_What you need to do_. Character for character, write out the data below.

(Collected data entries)
Lemma restore_sessions_still found h h' : restore_sessions found h = Some h' -> still h h'.
Proof.
  revert h. induction found as [|[[[token name] kind] expires] found IH]; intros h;
    cbn [restore_sessions]; [by intros [= <-]|].
  assert (forall h1 d, run_store (db_delete_admin_session token) h = (h1, d) -> still h h1) as Hd.
  { intros h1 d E. eapply still_run, E. apply hushed_delete_admin_session. }
  destruct (run_store _ h) as [h1 d] eqn:E. specialize (Hd _ _ eq_refl).
  assert (forall h2, still h h2 -> restore_sessions found h2 = Some h' -> still h h') as Hnext.
  { intros h2 Hs Hr. etransitivity; [exact Hs|by apply IH]. }
  destruct (db_principal_for_session _ _ _) as [p|]; [destruct (_ || _)|];
    try (destruct d; [|done]; by apply Hnext).
  apply Hnext. by apply still_same.
Qed.

Lemma load_sessions_still h h' : load_sessions h = Some h' -> still h h'.
Proof.
  unfold load_sessions. destruct (run_store _ _) as [h1 found] eqn:E.
  apply still_run in E; [|apply hushed_load_admin_sessions].
  destruct found; intros Hr%restore_sessions_still; by etransitivity.
Qed.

_Reply_.
Lemma restore_sessions_still found h h' : restore_sessions found h = Some h' -> still h h'.
Proof.
  revert h. induction found as [|[[[token name] kind] expires] found IH]; intros h;
    cbn [restore_sessions]; [by intros [= <-]|].
  assert (forall h1 d, run_store (db_delete_admin_session token) h = (h1, d) -> still h h1) as Hd.
  { intros h1 d E. eapply still_run, E. apply hushed_delete_admin_session. }
  destruct (run_store _ h) as [h1 d] eqn:E. specialize (Hd _ _ eq_refl).
  assert (forall h2, still h h2 -> restore_sessions found h2 = Some h' -> still h h') as Hnext.
  { intros h2 Hs Hr. etransitivity; [exact Hs|by apply IH]. }
  destruct (db_principal_for_session _ _ _) as [p|]; [destruct (_ || _)|];
    try (destruct d; [|done]; by apply Hnext).
  apply Hnext. by apply still_same.
Qed.

Lemma load_sessions_still h h' : load_sessions h = Some h' -> still h h'.
Proof.
  unfold load_sessions. destruct (run_store _ _) as [h1 found] eqn:E.
  apply still_run in E; [|apply hushed_load_admin_sessions].
  destruct found; intros Hr%restore_sessions_still; by etransitivity.
Qed.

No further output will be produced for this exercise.